(** The parents found in the critical section are those of the entry. *)
Definition parents_after (idx : Z) (parents : list Z) : Prop :=
  Forall (fun p => p <> 0 -> 0 <= p < SYNX_GLOBAL_MAX_OBJS /\ before l idx p) parents.

Lemma parents_after_entry b s idx e :
  ordered l b s -> zget (sy_table s) idx = Some e -> parents_after idx (sg_parents e).
Proof.
  intros Ho He. apply Forall_forall. intros p Hp Hp0. split.
  - pose proof (ew_parents e (mw_entries s (or_mem _ _ _ Ho) _ _ He)) as Hf.
    rewrite Forall_forall in Hf. by apply Hf.
  - eapply to_edge; [apply Ho|done..].
Qed.

Lemma signal_entry_keeps s idx status :
  ordered l true s -> 0 <= idx < SYNX_GLOBAL_MAX_OBJS -> in_u32 status ->
  wp (signal_entry idx status) (fun o s' => ordered l true s' /\ parents_after idx o.2) s.
Proof.
  intros Ho Hi Hst. unfold signal_entry. apply wp_bind. eapply wp_get_entry; [done..|].
  intros e He Hw. pose proof (parents_after_entry _ _ _ _ Ho He) as Hpar.
  destruct (negb _).
  - pose proof (tamer_child_notified status e Hst) as Ht.
    apply wp_bind. eapply wp_set_entry; [done..|]. intros s1 _ Ho1 He1.
    destruct (_ =? 0).
    + apply wp_bind. eapply get_waiting_keeps; [done..|]. intros c s2 Ho2 He2.
      apply wp_bind. eapply wp_update_entry; [done..|intros; tame|]. intros s3 Ho3.
      apply wp_bind. eapply wp_get_entry; [done..|]. intros e3 He3 _.
      destruct (_ =? 0).
      * apply wp_bind. eapply wp_set_entry; [done..|tame|]. intros. by apply wp_ret.
      * by apply wp_ret.
    + apply wp_ret. split; [done|]. by repeat constructor.
  - apply wp_bind. eapply wp_set_entry; [done..|tame|]. intros s1 _ Ho1 He1.
    apply wp_bind. eapply get_waiting_keeps; [done..|]. intros. by apply wp_ret.
Qed.

Lemma keeps_notify_parents (signal : Z -> SYNX Z) parents :
  Forall (fun p => p <> 0 -> keeps (signal p)) parents -> keeps (notify_parents signal parents).
Proof.
  induction 1 as [|p parents Hp _ IH]; [apply preserves_ret|]. simpl.
  apply preserves_bind; [|done]. destruct (Z.eqb_spec p 0); [apply preserves_ret|].
  apply preserves_bind; [by apply Hp|]. intros. apply preserves_ret.
Qed.

(** The recursion goes up the order, so what is left of it behind the entry bounds
    the depth: what holds of a call when it holds of the calls for all entries further
    up holds of every call with enough fuel. *)
Lemma climb_ind (P : nat -> Z -> Prop) :
  NoDup l ->
  (forall fuel idx, 0 <= idx < SYNX_GLOBAL_MAX_OBJS ->
     (forall p, 0 <= p < SYNX_GLOBAL_MAX_OBJS -> before l idx p -> P fuel p) -> P (S fuel) idx) ->
  forall fuel l1 idx l2, l = l1 ++ idx :: l2 -> (length l2 < fuel)%nat ->
    0 <= idx < SYNX_GLOBAL_MAX_OBJS -> P fuel idx.
Proof.
  intros Hnd Hstep fuel. induction fuel as [|fuel IH]; intros l1 idx l2 Hl Hf Hi; [lia|].
  apply Hstep; [done|]. intros p Hpi (m1 & m2 & Hm & Hin).
  assert (m1 = l1 /\ m2 = l2) as [-> ->].
  { rewrite Hl in Hm, Hnd. apply (NoDup_app_cons_inj idx); [done|by rewrite <- Hm]. }
  apply list_elem_of_split in Hin as (k1 & k2 & ->).
  apply (IH (l1 ++ idx :: k1) p k2); [by rewrite Hl, <- app_assoc| |done].
  rewrite length_app in Hf. simpl in Hf. lia.
Qed.

Lemma topo_nodup s : topo l s -> NoDup l.
Proof. intros [Hp _]. rewrite Hp. apply NoDup_seqZ. Qed.

Lemma topo_length s : topo l s -> length l = Z.to_nat SYNX_GLOBAL_MAX_OBJS.
Proof. intros [Hp _]. by rewrite Hp, length_seqZ. Qed.

Lemma topo_split s idx : topo l s -> 0 <= idx < SYNX_GLOBAL_MAX_OBJS -> exists l1 l2, l = l1 ++ idx :: l2.
Proof. intros [Hp _] Hi. apply list_elem_of_split. rewrite Hp. apply elem_of_seqZ. lia. Qed.

(** The fuel of the code is enough for every entry of an ordered table. *)
Lemma climb (P : nat -> Z -> Prop) s :
  topo l s ->
  (forall fuel idx, 0 <= idx < SYNX_GLOBAL_MAX_OBJS ->
     (forall p, 0 <= p < SYNX_GLOBAL_MAX_OBJS -> before l idx p -> P fuel p) -> P (S fuel) idx) ->
  forall idx, 0 <= idx < SYNX_GLOBAL_MAX_OBJS -> P (Z.to_nat SYNX_GLOBAL_MAX_OBJS) idx.
Proof.
  intros Ht Hstep idx Hi. destruct (topo_split s idx Ht Hi) as (l1 & l2 & Hl).
  eapply climb_ind; [by eapply topo_nodup|done|done| |done].
  rewrite <- (topo_length s Ht), Hl, length_app. simpl. lia.
Qed.

Lemma keeps_core_step fuel idx status :
  in_u32 status -> 0 <= idx < SYNX_GLOBAL_MAX_OBJS ->
  (forall p, 0 <= p < SYNX_GLOBAL_MAX_OBJS -> before l idx p -> keeps (synx_global_update_status_core fuel p status)) ->
  keeps (synx_global_update_status_core (S fuel) idx status).
Proof.
  intros Hst Hi IH s Ho. simpl. apply wp_bind. eapply wp_locked; [done| |].
  2:{ intros s' Ho'. apply wp_ret. done. }
  intros s1 Ho1. apply wp_bind. eapply wp_mono; [by apply signal_entry_keeps|].
  intros [[[data cleared] cores] parents] s2 [Ho2 Hpar]. apply wp_ret. split; [done|].
  intros s3 Ho3. revert s3 Ho3. change (keeps (when cleared do clear_index idx;;;
    notify_cores status data cores;;;
    notify_parents (fun p => synx_global_update_status_core fuel p status) parents;;; ret 0)).
  apply preserves_bind; [apply preserves_if; [by apply keeps_clear_index|apply preserves_ret]|].
  intros _. apply preserves_bind; [apply keeps_notify_cores|]. intros _.
  apply preserves_bind; [|intros; apply preserves_ret].
  apply keeps_notify_parents. eapply Forall_impl; [exact Hpar|]. simpl. intros p Hp Hp0.
  destruct (Hp Hp0). by apply IH.
Qed.

Lemma keeps_signal idx status :
  0 <= idx < SYNX_GLOBAL_MAX_OBJS -> in_u32 status ->
  keeps (synx_global_update_status_core (Z.to_nat SYNX_GLOBAL_MAX_OBJS) idx status).
Proof.
  intros Hi Hst s Ho.
  apply (climb (fun fuel idx => keeps (synx_global_update_status_core fuel idx status)) s); [apply Ho| |done..].
  intros. by apply keeps_core_step.
Qed.

Lemma keeps_update_status idx status :
  0 <= idx -> in_u32 status -> keeps (synx_global_update_status idx status).
Proof.
  intros Hi Hst. apply keeps_on_table, keeps_guard. intros [Hv _]%orb_false_iff.
  apply negb_false_iff, (valid_idx _ Hi) in Hv. apply preserves_bind.
  - apply keeps_test; [done|]. intros e. left. eauto.
  - intros [rc|]; [apply preserves_ret|]. by apply keeps_signal.
Qed.
End signaling.

(** ** Allocation *)

(** Scanning finds the first number where the test holds, or the end. *)
Lemma scan_spec n i p :
  (i <= scan n i p <= i + Z.of_nat n) /\
  (forall j, i <= j < scan n i p -> p j = false) /\
  (scan n i p < i + Z.of_nat n -> p (scan n i p) = true).
Proof.
  revert i. induction n as [|n IH]; intros i; simpl; [split_and!; lia|].
  destruct (p i) eqn:E; [split_and!; [lia..|done]|].
  destruct (IH (i + 1)) as (H1 & H2 & H3). split_and!; [lia|lia| |intros; apply H3; lia].
  intros j Hj. destruct (decide (j = i)) as [->|]; [done|]. apply H2. lia.
Qed.

Lemma find_first_zero_spec bm n :
  0 <= n ->
  0 <= find_first_zero_bit bm n <= n /\
  (find_first_zero_bit bm n < n -> bitmap_bit bm (find_first_zero_bit bm n) = false) /\
  (find_first_zero_bit bm n = n -> forall i, 0 <= i < n -> bitmap_bit bm i = true).
Proof.
  intros Hn. unfold find_first_zero_bit.
  destruct (scan_spec (Z.to_nat n) 0 (fun i => negb (bitmap_bit bm i))) as (H1 & H2 & H3).
  rewrite Z2Nat.id, Z.add_0_l in * by done. split_and!; [lia|lia| |].
  - intros H. by apply negb_true_iff, H3.
  - intros H i Hi. apply negb_false_iff, H2. rewrite H. lia.
Qed.

(** How many indices are free. *)
Definition zeros (bm : list Z) : nat :=
  length (filter (fun i => bitmap_bit bm i = false) (seqZ 0 SYNX_GLOBAL_MAX_OBJS)).

(** Bits are only set from [bm] to [bm']. *)
Definition fuller (bm bm' : list Z) : Prop := forall i, bitmap_bit bm i = true -> bitmap_bit bm' i = true.

Lemma filter_shrinks {A} (P Q : A -> Prop) `{!forall x, Decision (P x), !forall x, Decision (Q x)} (l : list A) :
  (forall x, Q x -> P x) ->
  (length (filter Q l) <= length (filter P l))%nat /\
  forall x, x ∈ l -> P x -> ~ Q x -> (length (filter Q l) < length (filter P l))%nat.
Proof.
  intros HQP. induction l as [|y l [IH1 IH2]]; [split; [done|]; by intros x ?%elem_of_nil|].
  rewrite !filter_cons. split.
  - destruct (decide (Q y)), (decide (P y)); simpl; try lia. naive_solver.
  - intros x [->|Hx]%elem_of_cons HP HnQ; destruct (decide (Q _)), (decide (P _)); simpl; try lia; try naive_solver;
      specialize (IH2 x Hx HP HnQ); lia.
Qed.

Lemma zeros_fuller bm bm' : fuller bm bm' -> (zeros bm' <= zeros bm)%nat.
Proof.
  intros H. apply filter_shrinks. intros x Hx. destruct (bitmap_bit bm x) eqn:E; [|done].
  apply H in E. congruence.
Qed.

Lemma zeros_lt bm bm' i :
  fuller bm bm' -> 0 <= i < SYNX_GLOBAL_MAX_OBJS -> bitmap_bit bm i = false -> bitmap_bit bm' i = true ->
  (zeros bm' < zeros bm)%nat.
Proof.
  intros H Hi H0 H1. eapply (proj2 (filter_shrinks _ _ _ _) i).
  Unshelve.
  - apply elem_of_seqZ. lia.
  - done.
  - congruence.
  - intros x Hx. destruct (bitmap_bit bm x) eqn:E; [|done]. apply H in E. congruence.
Qed.

Lemma zeros_bound bm : (zeros bm <= Z.to_nat SYNX_GLOBAL_MAX_OBJS)%nat.
Proof. unfold zeros. etrans; [apply length_filter|]. by rewrite length_seqZ. Qed.

Lemma bitmap_bit_set bm i j w :
  zget bm (i / 32) = Some w ->
  bitmap_bit (zset (i / 32) (Z.lor w (BIT (i mod 32))) bm) j = bitmap_bit bm j || bool_decide (j = i).
Proof.
  intros Hw. unfold bitmap_bit. pose proof (zget_Some _ _ _ Hw) as Hb. pose proof (Z.mod_pos_bound i 32).
  rewrite zget_zset. case_decide as Hd.
  - destruct Hd as [Hd _]. rewrite <- Hd, Hw, Z.lor_spec, testbit_BIT by lia. f_equal.
    apply bool_decide_ext.
    pose proof (Z.div_mod i 32). pose proof (Z.div_mod j 32). split; [lia|by intros ->].
  - rewrite (bool_decide_eq_false_2 (j = i)) by (intros ->; by apply Hd). by rewrite orb_false_r.
Qed.

Lemma take_bit_fuller bm i : fuller bm (take_bit bm i).
Proof.
  intros j Hj. unfold take_bit. case_match eqn:E; [|done]. by rewrite (bitmap_bit_set _ _ _ _ E), Hj.
Qed.

Lemma fuller_trans bm1 bm2 bm3 : fuller bm1 bm2 -> fuller bm2 bm3 -> fuller bm1 bm3.
Proof. unfold fuller. naive_solver. Qed.

Lemma take_bits_fuller l bm : fuller bm (fold_left take_bit l bm).
Proof.
  revert bm. induction l as [|i l IH]; intros bm; simpl; [by intros ?|].
  eapply fuller_trans; [apply take_bit_fuller|apply IH].
Qed.

Definition bitmap_wf (bm : list Z) : Prop :=
  zlen bm = SYNX_GLOBAL_MAX_OBJS / 32 /\ forall w x, zget bm w = Some x -> in_u32 x.

Lemma take_bit_wf bm i : bitmap_wf bm -> bitmap_wf (take_bit bm i).
Proof.
  intros [Hl Hw]. unfold take_bit. case_match eqn:E; [|done]. split; [by rewrite zlen_zset|].
  intros w x Hx. rewrite zget_zset in Hx. case_decide; [|by eauto]. injection Hx as <-.
  pose proof (Z.mod_pos_bound i 32). apply range_lor; [done|by eapply Hw|apply range_BIT; lia].
Qed.

Lemma take_bits_wf l bm : bitmap_wf bm -> bitmap_wf (fold_left take_bit l bm).
Proof. revert bm. induction l; intros bm Hb; simpl; [done|]. by apply IHl, take_bit_wf. Qed.

Lemma ordered_bitmap l b s bm :
  ordered l b s -> bitmap_wf bm -> ordered l b (s <| sy_bitmap := bm |>).
Proof. intros [[] [] ?] []. split; [by split|by split|done]. Qed.

Lemma ordered_bitmap_wf l b s : ordered l b s -> bitmap_wf (sy_bitmap s).
Proof. intros [[] _ _]. by split. Qed.

(** What the allocation promises: an index that was free the moment it was taken, or
    the answer that there is none. *)
Definition alloc_result (bm : list Z) (out : Z * option Z) (bm' : list Z) : Prop :=
  match out with
  | (rc, Some i) => rc = 0 /\ 0 <= i < SYNX_GLOBAL_MAX_OBJS /\ bitmap_bit bm i = false /\
      exists bm1, fuller bm bm1 /\ bitmap_bit bm1 i = false /\ bm' = take_bit bm1 i
  | (rc, None) => rc = - SYNX_NOMEM /\ fuller bm bm' /\
      forall i, 0 <= i < SYNX_GLOBAL_MAX_OBJS -> bitmap_bit bm' i = true
  end.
====
Give the lines of the material above again, exactly, from its first line through the line that contains "Lemma signal_entry_keeps s" and no further.

_RESULT BELOW_:
(** The parents found in the critical section are those of the entry. *)
Definition parents_after (idx : Z) (parents : list Z) : Prop :=
  Forall (fun p => p <> 0 -> 0 <= p < SYNX_GLOBAL_MAX_OBJS /\ before l idx p) parents.

Lemma parents_after_entry b s idx e :
  ordered l b s -> zget (sy_table s) idx = Some e -> parents_after idx (sg_parents e).
Proof.
  intros Ho He. apply Forall_forall. intros p Hp Hp0. split.
  - pose proof (ew_parents e (mw_entries s (or_mem _ _ _ Ho) _ _ He)) as Hf.
    rewrite Forall_forall in Hf. by apply Hf.
  - eapply to_edge; [apply Ho|done..].
Qed.

Lemma signal_entry_keeps s idx status :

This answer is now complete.